İsmail Saymaz
414 sayfada Sinan Ateş’in neden öldürüldüğü yok
Eski Ülkü Ocakları Genel Başkanı Sinan Ateş’in öldürülmesine ilişkin gerekçeli karar son duruşmadan 76 gün sonra açıklanabildi.
Sinan Ateş iddianamesini yazarken savcılığı endişelendiren her ne varsa davaya bakan Ankara 32. Ağır Ceza Mahkemesi heyetini de etkilemiş olmalı ki sağır sultanın duyduğu iki kritik bilgiye gerekçeli kararda yer verilmedi.
Bir: Ateş’in eski Ülkü Ocakları Genel Başkanı olduğu belirtilmiyor. Ateş’in “Hacettepe Üniversitesi Tarih bölümünde akademisyen olduğu” anlatılıyor. Sanırsınız tez kavgasında öldürüldü.
İki: Ateş’in neden öldürüldüğü açıklanmıyor. Mahkeme gerekçeyi tespit edememiş olabilir mi? Hayır. Öyle olsaydı “Nedeni belirlenemeyen” diye ifade edilirdi. Mahkeme Ateş’in siyasi cinayete kurban gittiğini biliyor fakat MHP’yi karşısına almamak için kararına yazmıyor. Bu tasarrufun Adalet Bakanlığı’ndan gelen bir talimatla olmuş olabileceği ihtimalini dışlamıyorum.
414 sayfalık bir karar var.
Gel gör ki Ateş’in eski Ülkü Ocakları Genel Başkanı olduğu ve suikastin siyasi nedenlerle gerçekleştirildiği yazılmıyor.
Tek eksiklik bu da değil üstelik.
Sekiz ay önceden tasarlandı
Kararda, suikasti Ülkü Ocakları Genel Merkez yöneticisi Tolgahan Demirbaş ve Doğukan Çep’in birlikte tasarladığı öne sürülüyor.
Kararda şöyle deniyor:
“Çep ve Demirbaş’ın suç tarihinden 8 ay öncesinden itibaren, maktule karşı işlenen suçun icra hareketlerinin ne zaman, nerede, nasıl, kimlerle, hangi araçlarla gerçekleştireceklerini, olayın öncesinde, olay sırasında ve sonrasında neler yapılacağını detaylı olarak planlayarak suçu önceden tasarladıkları…”
Sekiz ay vurgusu şu bakımdan önemli:
Tarih olarak, eski Mersin Ülkü Ocakları Başkanı Çağrı Ünel’e yapılan 15 Mart 2022’deki saldırı esas alınıyor.

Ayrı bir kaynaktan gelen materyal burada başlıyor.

(* ===== verification/Calendar.v ===== *)
(** * Calendar: RFC 3339 times of Go's [time] package

    [Time.Format(time.RFC3339)] of a UTC time and [time.Parse(time.RFC3339,
    _)], with the civil calendar behind them, as the [time] package defines
    them.  [Parse] is lenient where Go is: a one-digit hour and a fraction
    of any length are read. *)
From S2P Require Import Prelude GoStd.
From Stdlib Require Import Ascii.
#[local] Open Scope Z_scope.

(** ** The civil calendar: days since 1 January of year 1. *)
Definition is_leap (y : Z) : bool :=
  (y mod 4 =? 0) && (negb (y mod 100 =? 0) || (y mod 400 =? 0)).
Definition days_before_year (y : Z) : Z :=
  let p := y - 1 in 365 * p + p / 4 - p / 100 + p / 400.
Definition month_lengths (leap : bool) : list Z :=
  [31; if leap then 29 else 28; 31; 30; 31; 30; 31; 31; 30; 31; 30; 31].
Definition days_in (m y : Z) : Z :=
  default 0 (month_lengths (is_leap y) !! Z.to_nat (m - 1)).
Definition days_before_month (leap : bool) (m : Z) : Z :=
  foldr Z.add 0 (take (Z.to_nat (m - 1)) (month_lengths leap)).
Definition days_of_date (y m d : Z) : Z := days_before_year y + days_before_month (is_leap y) m + (d - 1).

Definition year_of_days (days : Z) : Z * Z :=
  let n400 := days / 146097 in
  let d := days mod 146097 in
  let n100 := Z.min 3 (d / 36524) in
  let d := d - 36524 * n100 in
  let n4 := d / 1461 in
  let d := d mod 1461 in
  let n1 := Z.min 3 (d / 365) in
  (400 * n400 + 100 * n100 + 4 * n4 + n1 + 1, d - 365 * n1).
(** The month and the day of a day of the year. *)
Fixpoint month_of_yday (lens : list Z) (m yday : Z) : Z * Z :=
  match lens with
  | [] => (m, yday + 1)
  | l :: lens' => if yday <? l then (m, yday + 1) else month_of_yday lens' (m + 1) (yday - l)
  end.
Definition date_of_days (days : Z) : Z * Z * Z :=
  let '(y, yday) := year_of_days days in
  let '(m, d) := month_of_yday (month_lengths (is_leap y)) 1 yday in
  (y, m, d).

(** ** Format *)
Definition digit (z : Z) : ascii := ascii_of_N (48 + Z.to_N z).
Definition pad2 (z : Z) : string := String (digit (z / 10)) (String (digit (z mod 10)) "").
Definition pad4 (z : Z) : string :=
  if z <? 10000 then pad2 (z / 100) +:+ pad2 (z mod 100) else itoa z.
Definition day_ns : Z := 24 * hour.
Definition format_RFC3339 (t : Time) : string :=
  let '(y, m, d) := date_of_days (t / day_ns) in
  let s := t mod day_ns / second in
  pad4 y +:+ "-" +:+ pad2 m +:+ "-" +:+ pad2 d +:+ "T" +:+ pad2 (s / 3600) +:+ ":"
  +:+ pad2 (s / 60 mod 60) +:+ ":" +:+ pad2 (s mod 60) +:+ "Z".

(** [Format("2006-01-02")]. *)
Definition format_date (t : Time) : string :=
  let '(y, m, d) := date_of_days (t / day_ns) in pad4 y +:+ "-" +:+ pad2 m +:+ "-" +:+ pad2 d.

(** ** Parse: a reader of the text left over. *)
Definition reader (A : Type) : Type := string → option (A * string).
Definition rd_ret {A} (a : A) : reader A := λ s, Some (a, s).
Definition rd_bind {A B} (r : reader A) (k : A → reader B) : reader B :=
  λ s, match r s with Some (a, s') => k a s' | None => None end.
Definition rd_guard (b : bool) : reader unit := λ s, if b then Some (tt, s) else None.
Definition rd_char (c : ascii) : reader unit := λ s,
  match s with
  | String c' s' => if bool_decide (c' = c) then Some (tt, s') else None
  | EmptyString => None
  end.
(** [getnum]: two digits, or one where two are not asked for. *)
Definition getnum (fixed : bool) : reader Z := λ s,
  match s with
  | String a s' =>
    match digit_val a with
    | None => None
    | Some x =>
      match s' with
      | String b s'' =>
        match digit_val b with
        | Some y => Some (10 * x + y, s'')
        | None => if fixed then None else Some (x, s')
        end
      | EmptyString => if fixed then None else Some (x, s')
      end
    end
  | EmptyString => None
  end.
Definition rd_year : reader Z :=
  rd_bind (getnum true) (λ a, rd_bind (getnum true) (λ b, rd_ret (100 * a + b))).
(** The fraction: its first nine digits count. *)
Fixpoint frac_digits (n : nat) (s : string) (acc : Z) : Z * string :=
  match s with
  | String c s' =>
    match digit_val c with
    | Some d => match n with
                | S n' => frac_digits n' s' (10 * acc + d)
                | O => frac_digits O s' acc
                end
    | None => (acc * 10 ^ Z.of_nat n, s)
    end
  | EmptyString => (acc * 10 ^ Z.of_nat n, s)
  end.
Definition rd_fraction : reader Z := λ s,
  match s with
  | String c (String d s') =>
    if bool_decide (c = "."%char ∨ c = ","%char) && bool_decide (is_Some (digit_val d))
    then Some (frac_digits 9 (String d s') 0) else Some (0, s)
  | _ => Some (0, s)
  end.
(** The zone's offset in seconds. *)
Definition rd_zone : reader Z := λ s,
  match s with
  | String c s' =>
    if bool_decide (c = "Z"%char) then Some (0, s')
    else
      rd_bind (getnum true) (λ hr, rd_bind (rd_char ":"%char) (λ _, rd_bind (getnum true) (λ mm,
        rd_bind (rd_guard ((hr <=? 24) && (mm <=? 60))) (λ _,
          let off := (hr * 60 + mm) * 60 in
          if bool_decide (c = "+"%char) then rd_ret off
          else if bool_decide (c = "-"%char) then rd_ret (- off) else λ _, None)))) s'
  | EmptyString => None
  end.
Definition rd_RFC3339 : reader Time :=
  rd_bind rd_year (λ y, rd_bind (rd_char "-"%char) (λ _,
  rd_bind (getnum true) (λ m, rd_bind (rd_guard ((1 <=? m) && (m <=? 12))) (λ _,
  rd_bind (rd_char "-"%char) (λ _, rd_bind (getnum true) (λ d,
  rd_bind (rd_char "T"%char) (λ _,
  rd_bind (getnum false) (λ h, rd_bind (rd_guard (h <? 24)) (λ _,
  rd_bind (rd_char ":"%char) (λ _,
  rd_bind (getnum true) (λ mi, rd_bind (rd_guard (mi <? 60)) (λ _,
  rd_bind (rd_char ":"%char) (λ _,
  rd_bind (getnum true) (λ sec, rd_bind (rd_guard (sec <? 60)) (λ _,
  rd_bind rd_fraction (λ ns, rd_bind rd_zone (λ off,
  rd_bind (rd_guard ((1 <=? d) && (d <=? days_in m y))) (λ _,
  rd_ret (days_of_date y m d * day_ns + (h * 3600 + mi * 60 + sec - off) * second + ns)
  )))))))))))))))))).
Definition parse_RFC3339 (s : string) : option Time :=
  match rd_RFC3339 s with Some (t, EmptyString) => Some t | _ => None end.

Example parse_offset :
  parse_RFC3339 "2024-02-29T5:30:00.25+05:30"
  = (λ t, t + 250 * millisecond) <$> parse_RFC3339 "2024-02-29T00:00:00Z".
Proof. vm_compute. done. Qed.
Example format_example :
  format_RFC3339 (default 0 (parse_RFC3339 "2024-12-31T23:59:58.9Z")) = "2024-12-31T23:59:58Z".
Proof. vm_compute. done. Qed.

(** ** The date of a day leads back to the day *)
Lemma cycle_days q a b c :
  0 ≤ a ≤ 3 → 0 ≤ b ≤ 24 → 0 ≤ c ≤ 3 →
  let y := 400 * q + 100 * a + 4 * b + c + 1 in
  days_before_year y = 146097 * q + 36524 * a + 1461 * b + 365 * c
  ∧ is_leap y = (c =? 3) && (negb (b =? 24) || (a =? 3)).
Proof.
  intros Ha Hb Hc y. split.
  - unfold days_before_year. subst y.
    replace (_ + 1 - 1) with (400 * q + 100 * a + 4 * b + c) by lia.
    assert ((400 * q + 100 * a + 4 * b + c) / 4 = 100 * q + 25 * a + b) as ->
      by (symmetry; apply (Z.div_unique _ 4 _ c); lia).
    assert ((400 * q + 100 * a + 4 * b + c) / 100 = 4 * q + a) as ->
      by (symmetry; apply (Z.div_unique _ 100 _ (4 * b + c)); lia).
    assert ((400 * q + 100 * a + 4 * b + c) / 400 = q) as ->
      by (symmetry; apply (Z.div_unique _ 400 _ (100 * a + 4 * b + c)); lia).
    lia.
  - unfold is_leap. subst y.
    assert (((400 * q + 100 * a + 4 * b + c + 1) mod 4 =? 0) = (c =? 3)) as ->
      by (apply eq_true_iff_eq; rewrite !Z.eqb_eq; Z.to_euclidean_division_equations; lia).
    assert (((400 * q + 100 * a + 4 * b + c + 1) mod 100 =? 0) = (4 * b + c =? 99)) as ->
      by (apply eq_true_iff_eq; rewrite !Z.eqb_eq; Z.to_euclidean_division_equations; lia).
    assert (((400 * q + 100 * a + 4 * b + c + 1) mod 400 =? 0) = (100 * a + 4 * b + c =? 399)) as ->
      by (apply eq_true_iff_eq; rewrite !Z.eqb_eq; Z.to_euclidean_division_equations; lia).
    destruct (c =? 3) eqn:E1, (b =? 24) eqn:E2, (a =? 3) eqn:E3,
      (4 * b + c =? 99) eqn:E4, (100 * a + 4 * b + c =? 399) eqn:E5; cbn [andb orb negb];
      first [done | exfalso; blia].
Qed.

Lemma year_of_days_spec days y yday :
  0 ≤ days → year_of_days days = (y, yday) →
  days_before_year y + yday = days ∧ 1 ≤ y ∧ 0 ≤ yday < (if is_leap y then 366 else 365).
Proof.
  intros Hd H. unfold year_of_days in H. injection H as <- <-.
  set (q := days / 146097). set (d1 := days mod 146097).
  assert (days = 146097 * q + d1 ∧ 0 ≤ d1 < 146097 ∧ 0 ≤ q) as (E1 & B1 & Hq)
    by (subst q d1; Z.to_euclidean_division_equations; lia).
  clearbody q d1. set (a := Z.min 3 (d1 / 36524)). set (d2 := d1 - 36524 * a).
  assert (d1 = 36524 * a + d2) as E2 by (subst d2; lia).
  assert (0 ≤ a ≤ 3 ∧ 0 ≤ d2 ∧ (a < 3 → d2 < 36524) ∧ d2 ≤ 36524) as (Ha & B2 & B2' & B2'')
    by (subst a d2; clear -B1; Z.to_euclidean_division_equations; lia).
  clearbody d2 a. set (b := d2 / 1461). set (d3 := d2 mod 1461).
  assert (d2 = 1461 * b + d3 ∧ 0 ≤ d3 < 1461 ∧ 0 ≤ b ≤ 24) as (E3 & B3 & Hb)
    by (subst b d3; clear -B2 B2''; Z.to_euclidean_division_equations; lia).
  clearbody b d3. set (c := Z.min 3 (d3 / 365)).
  assert (0 ≤ c ≤ 3 ∧ 0 ≤ d3 - 365 * c ≤ 365 ∧ (c < 3 → d3 - 365 * c < 365)) as (Hc & B4 & B4')
    by (subst c; clear -B3; Z.to_euclidean_division_equations; lia).
  destruct (cycle_days q a b c Ha Hb Hc) as [-> ->].
  split; [lia|]. split; [lia|]. split; [lia|].
  destruct (c =? 3) eqn:F1, (b =? 24) eqn:F2, (a =? 3) eqn:F3; cbn [andb orb negb]; blia.
Qed.

(** A day of the year is a day of one of its months. *)
Lemma month_of_yday_spec lens m yday m' d' :
  Forall (λ l, 0 < l) lens → 0 ≤ yday < foldr Z.add 0 lens → month_of_yday lens m yday = (m', d') →
  ∃ i, m' = m + Z.of_nat i ∧ (i < length lens)%nat
    ∧ yday = foldr Z.add 0 (take i lens) + (d' - 1)
    ∧ 1 ≤ d' ≤ default 0 (lens !! i).
Proof.
  revert m yday. induction lens as [|l lens IH]; intros m yday Hpos Hy H; [cbn in Hy; lia|].
  apply Forall_cons in Hpos as [Hl Hpos]. cbn in H, Hy. destruct (yday <? l) eqn:E.
  - simplify_eq. exists O. cbn. split_and!; blia.
  - destruct (IH (m + 1) (yday - l) Hpos) as (i & -> & Hi & He & Hd); [blia|done|].
    exists (S i). cbn. split_and!; [lia|lia|lia|lia|apply Hd].
Qed.

Lemma date_of_days_spec days y m d :
  0 ≤ days → date_of_days days = (y, m, d) →
  days_of_date y m d = days ∧ 1 ≤ y ∧ 1 ≤ m ≤ 12 ∧ 1 ≤ d ≤ days_in m y ∧ d ≤ 31.
Proof.
  intros Hd H. unfold date_of_days in H. destruct (year_of_days days) as [y' yday] eqn:Hy.
  destruct (year_of_days_spec days y' yday Hd Hy) as (E & Hy1 & Hb).
  destruct (month_of_yday _ 1 yday) as [m' d'] eqn:Hm. simplify_eq.
  destruct (month_of_yday_spec (month_lengths (is_leap y)) 1 yday m d) as (i & -> & Hi & Hy' & Hdd);
    [by destruct (is_leap y); repeat constructor|by destruct (is_leap y)|done|].
  unfold days_of_date, days_before_month, days_in.
  replace (Z.to_nat (1 + Z.of_nat i - 1)) with i by lia.
  assert (default 0 (month_lengths (is_leap y) !! i) ≤ 31).
  { unfold month_lengths. destruct (is_leap y); do 12 (destruct i; [by vm_compute|]); by vm_compute. }
  assert (length (month_lengths (is_leap y)) = 12%nat) as Hlen by done.
  split_and!; lia.
Qed.

(** ** Parse undoes Format *)
Lemma digit_val_digit z : 0 ≤ z < 10 → digit_val (digit z) = Some z.
Proof.
  intros H. assert (z ∈ [0; 1; 2; 3; 4; 5; 6; 7; 8; 9]) as Hz
    by (rewrite !elem_of_cons; lia).
  assert (Forall (λ z, digit_val (digit z) = Some z) [0; 1; 2; 3; 4; 5; 6; 7; 8; 9]) as Hall
    by (repeat constructor).
  rewrite Forall_forall in Hall. by apply Hall.
Qed.

Lemma getnum_pad2 fixed z s : 0 ≤ z < 100 → getnum fixed (pad2 z +:+ s) = Some (z, s).
Proof.
  intros H. unfold pad2. rewrite !str_app_cons. unfold getnum.
  rewrite !digit_val_digit by (Z.to_euclidean_division_equations; lia).
  change ("" +:+ s) with s. do 2 f_equal. Z.to_euclidean_division_equations; lia.
Qed.

Lemma rd_bind_num {B} fixed z s (k : Z → reader B) :
  0 ≤ z < 100 → rd_bind (getnum fixed) k (pad2 z +:+ s) = k z s.
Proof. intros H. unfold rd_bind. by rewrite getnum_pad2. Qed.
Lemma rd_bind_char {B} c s (k : unit → reader B) :
  rd_bind (rd_char c) k (String c "" +:+ s) = k tt s.
Proof. rewrite str_app_cons. unfold rd_bind, rd_char. by rewrite bool_decide_true. Qed.
Lemma rd_bind_guard {B} b s (k : unit → reader B) : b = true → rd_bind (rd_guard b) k s = k tt s.
Proof. by intros ->. Qed.
Lemma rd_bind_year {B} y s (k : Z → reader B) :
  0 ≤ y < 10000 → rd_bind rd_year k (pad4 y +:+ s) = k y s.
Proof.
  intros H. unfold pad4. rewrite (proj2 (Z.ltb_lt y 10000)) by lia.
  assert (rd_year ((pad2 (y / 100) +:+ pad2 (y mod 100)) +:+ s) = Some (y, s)) as E.
  { rewrite str_app_assoc. unfold rd_year.
    rewrite !rd_bind_num by (Z.to_euclidean_division_equations; lia).
    unfold rd_ret. do 2 f_equal. Z.to_euclidean_division_equations; lia. }
  unfold rd_bind at 1. by rewrite E.
Qed.

(** The last day before the year 10000. *)
Definition last_day : Z := 3652058.
Lemma year_before_10000 y yday days :
  days_before_year y + yday = days → 0 ≤ yday → days ≤ last_day → y < 10000.
Proof.
  unfold days_before_year, last_day. intros H1 H2 H3. set (p := y - 1) in *.
  assert (p < 9999); [|lia]. Z.to_euclidean_division_equations. lia.
Qed.

Lemma parse_format_RFC3339 t :
  0 ≤ t → t / day_ns ≤ last_day → parse_RFC3339 (format_RFC3339 t) = Some (t - t mod second).
Proof.
  intros Ht Hlast. unfold format_RFC3339.
  assert (0 ≤ t / day_ns) as Hd by (apply Z.div_pos; [done|by unfold day_ns, hour, minute, second]).
  destruct (date_of_days (t / day_ns)) as [[y m] d] eqn:E.
  destruct (date_of_days_spec _ y m d Hd E) as (Hdays & Hy & Hm & Hdd & Hd31).
  assert (y < 10000) as Hy2.
  { unfold date_of_days in E. destruct (year_of_days (t / day_ns)) as [y' yday] eqn:Ey.
    destruct (year_of_days_spec _ y' yday Hd Ey) as (E1 & _ & E2 & _).
    destruct (month_of_yday _ _ _). simplify_eq. by eapply year_before_10000. }
  set (s := t mod day_ns / second).
  assert (0 ≤ s < 86400 ∧ t - t mod second = t / day_ns * day_ns + s * second) as [Hs Hsum].
  { subst s. unfold day_ns, hour, minute, second. clear.
    Z.to_euclidean_division_equations. lia. }
  assert (0 ≤ s / 60 mod 60 < 60 ∧ 0 ≤ s mod 60 < 60 ∧ 0 ≤ s / 3600 < 24
    ∧ s / 3600 * 3600 + s / 60 mod 60 * 60 + s mod 60 = s) as (H1 & H2 & H3 & H4)
    by (clearbody s; clear -Hs; Z.to_euclidean_division_equations; lia).
  rewrite Hsum, <-Hdays. clearbody s. clear Hsum E Hlast Ht Hd Hdays.
  unfold parse_RFC3339, rd_RFC3339. cbv beta iota.
  rewrite rd_bind_year by lia.
  repeat first [rewrite rd_bind_char | rewrite rd_bind_num by lia | rewrite rd_bind_guard by blia].
  change (rd_bind rd_fraction ?k "Z") with (k 0 "Z"). cbv beta.
  change (rd_bind rd_zone ?k "Z") with (k 0 ""). cbv beta.
  rewrite rd_bind_guard by (apply andb_true_iff; rewrite !Z.leb_le; lia).
  unfold rd_ret. f_equal. rewrite <-H4 at 4. lia.
Qed.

Bu olayda Ünel, Ateş’i savunduğu için hedefe konmuştu. Sokakta kendisine saldıran ülkücülerden Emrullah Kaplan’ı öldürmüştü.
Ancak mahkeme, Ünel saldırısını milat saydığını açıkça ifade edemiyor. Dolayısıyla Demirbaş ve Çep’in neden sekiz ay boyunca Ateş’i öldürmek için plan yaptıkları havada kalıyor.
İki azmettirici neden suikast için çabaladı?
Mahkeme yanıt vermeye korkuyor.
Demirbaş’ın takip faaliyetleri
Demirbaş’ın “Ateş’in nerede oturduğu, ofisinin neresi olduğu, kimlerle gününü nasıl geçirdiği, nerede, nasıl yaşadığı gibi konularda detaylı araştırma yaptığı; kişisel, ailevi ve mesleki yaşantısı konusunda bilgi topladığı” belirtiliyor.
Bu, doğru.
Şu eylemler sıralanıyor:
-Ateş’in uçuş bilgisini eski Çubuk Ülkü Ocağı Başkanı Gürsel Horat’tan aldı. Horat, “Sinan silahla geliyordu limana” diye mesaj attı. Demirbaş, “Ona göre yapacağız planı” dedi.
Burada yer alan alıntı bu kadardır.